[Saved data entries]
Lemma registered_is_there (v : variant) (scope : path)
    (cloudFrontDistributionProps : option (gmap string value))
    (httpSecurityHeaders : value) (w : world) (id : string) :
  id ∈ idsNeeded v cloudFrontDistributionProps httpSecurityHeaders →
  is_Some
    (tree (provisioned v scope cloudFrontDistributionProps httpSecurityHeaders w)
       !! (scope ++ [id])).
Proof.
  unfold idsNeeded, edgeIds, loggingIds. intros Hid.
  apply elem_of_app in Hid as [Hid|Hid].
  { destruct v as [apiEndPoint | sourceBucket]; cbn [identityIds] in Hid.
    - by apply elem_of_nil in Hid.
    - apply elem_of_cons in Hid as [->|Hid]; [apply s3World_oai|].
      apply elem_of_cons in Hid as [->|Hid]; [|by apply elem_of_nil in Hid].
      cbn [provisioned]. rewrite s3World_identity. eauto. }
  apply elem_of_app in Hid as [Hid|Hid].
  { destruct (truthy (headerInjection v httpSecurityHeaders)) eqn:Hon;
      [|by apply elem_of_nil in Hid].
    apply elem_of_cons in Hid as [->|Hid];
      [rewrite provisioned_function by done; eauto|].
    apply elem_of_cons in Hid as [->|Hid]; [|by apply elem_of_nil in Hid].
    rewrite provisioned_version by done. eauto. }
  apply elem_of_app in Hid as [Hid|Hid].
  { destruct (truthy (loggingConfigOf cloudFrontDistributionProps)) eqn:Hlc;
      [by apply elem_of_nil in Hid|].
    apply elem_of_cons in Hid as [->|Hid]; [|by apply elem_of_nil in Hid].
    rewrite provisioned_loggingBucket by done. eauto. }
  apply elem_of_cons in Hid as [->|Hid]; [|by apply elem_of_nil in Hid].
  rewrite provisioned_distribution. eauto.
Qed.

__WHAT NEEDS TO BE DONE__
Your task is to restate, word for word, each line from the one that includes "rewrite provisioned_version by" to the end of the records, with both ends included and nothing else.

__RESPONSE__
    rewrite provisioned_version by done. eauto. }
  apply elem_of_app in Hid as [Hid|Hid].
  { destruct (truthy (loggingConfigOf cloudFrontDistributionProps)) eqn:Hlc;
      [by apply elem_of_nil in Hid|].
    apply elem_of_cons in Hid as [->|Hid]; [|by apply elem_of_nil in Hid].
    rewrite provisioned_loggingBucket by done. eauto. }
  apply elem_of_cons in Hid as [->|Hid]; [|by apply elem_of_nil in Hid].
  rewrite provisioned_distribution. eauto.
Qed.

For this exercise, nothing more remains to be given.